In Donetsk, out of the 150 members of the City Council, 49 are miners, and one of the co-chairmen of the Donetsk City Strike Committee, Alexander Kolomiytsev, is also a member of the City Council’s ruling Presidium.

The miners’ second objective is economic self-reliance. In the Kuzbass basin of western Siberia, for instance, where the first spark of last year’s two-week strike was ignited, the miners are not only exerting not only political influence, but are also trying to gain economic control of the region. Vyacheslav Golikov, chairman of the Council of Workers’ Committees of Kuzbass, is actively working with a free-market economist, Mikhail Kislyuk, to transform the mineral-rich Kuzbass basin into an economically sovereign region.

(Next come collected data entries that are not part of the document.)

Definition is_nl (c : ascii) : bool := Ascii.eqb c "010"%char.

Fixpoint str_eqb (a b : list ascii) : bool :=
  match a, b with
  | [], [] => true
  | x :: a', y :: b' => Ascii.eqb x y && str_eqb a' b'
  | _, _ => false
  end.

(** [str::starts_with]. *)
Fixpoint starts_with (s p : list ascii) {struct p} : bool :=
  match p, s with
  | [], _ => true
  | y :: p', x :: s' => Ascii.eqb x y && starts_with s' p'
  | _ :: _, [] => false
  end.

(** [str::parse::<u16>] ([u16::from_str_radix] with radix 10): an optional
    leading ['+'], then at least one decimal digit; any other character or a
    value above [u16::MAX] is an error. *)
Definition digit_val (c : ascii) : N := N.of_nat (nat_of_ascii c - 48).

Fixpoint parse_digits (acc : N) (s : list ascii) : option N :=
  match s with
  | [] => Some acc
  | c :: s' =>
      if is_digit c then
        let v := (acc * 10 + digit_val c)%N in
        if (v <=? 65535)%N then parse_digits v s' else None
      else None
  end.

Definition parse_u16 (s : list ascii) : option N :=
  match s with
  | [] => None
  | c :: rest =>
      if Ascii.eqb c "+"%char then
        match rest with [] => None | _ => parse_digits 0 rest end
      else parse_digits 0 s
  end.

Definition unwrap_or {A} (o : option A) (d : A) : A :=
  match o with Some x => x | None => d end.

(** ** Data model *)

Record BootTarget := mkTarget { id : N; name : list ascii }.

Record BootTargets := mkTargets {
  targets : list BootTarget;
  current : option N;
  next : option N }.
(** ** Records read from the store *)

Lemma parse_line_fields (now : str) (k : nat) (l : str) (d : Device) :
  parse_line now k l = Some d ->
  normalize_mac (original_mac d) = Ok (mac d) /\
  (exists raw, validate_device_name raw = Ok (name d)) /\
  enabled d = true /\ line_number d = k /\ updated_date d = None /\
  added_date d = now.
Proof.
  unfold parse_line. destruct (is_nil (strip l)); [discriminate|].
  destruct (split TAB (strip l)) as [|p0 [|p1 rest]]; try discriminate.
  destruct (match split_once BAR p0 with Some _ => _ | None => _ end)
    as [device_id nm].
  destruct (normalize_mac p1) as [m|] eqn:Em; [|discriminate].
  destruct (validate_device_name nm) as [c|] eqn:Ec; [|discriminate].
  intros H; inversion H; subst; simpl.
  repeat split; try assumption; try reflexivity. exists nm. exact Ec.
Qed.

Lemma load_In (fs : FS) (d : Device) :
  In d (load_mac_addresses fs) ->
  exists k l, parse_line (now_iso fs) k l = Some d /\ ~ In LF l /\ ~ In CR l.
Proof.
  unfold load_mac_addresses, read_text.
  destruct (store fs) as [bytes|]; [|intros []].
  destruct (read_fails fs); [intros []|].
  intros H. destruct (parse_content_In _ _ _ H) as [k [l [Hl Hp]]].
  exists k, l. split; [exact Hp|].
  destruct (split_parts _ _ _ Hl) as [Hlf Hincl]. split; [exact Hlf|].
  intros Hc. apply (universal_newlines_no_cr bytes).
  apply strip_incl, Hincl, Hc.
Qed.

Kislyuk’s detailed economic blueprint includes the elimination of all industrial ministries in the Kuzbass area, creation of an independent taxation and financial system and self-management of enterprises by the workers. “They can buyout, rent, lease or become stockholders in their own companies,” he told me with great relish.

Similar plans are being drawn up in Sakhalin, Vorkuta, Inta and other mining areas. “We are producing the coal and we want to sell it ourselves,” is a remark I often heard at the miners’ congress in Donetsk.

However, the miners face immense stumbling blocs in their attempts to become economically independent. “Free-market economy” and “free enterprise” have become popular buzzwords in the Soviet Union, but no one really knows what they mean or how to apply them.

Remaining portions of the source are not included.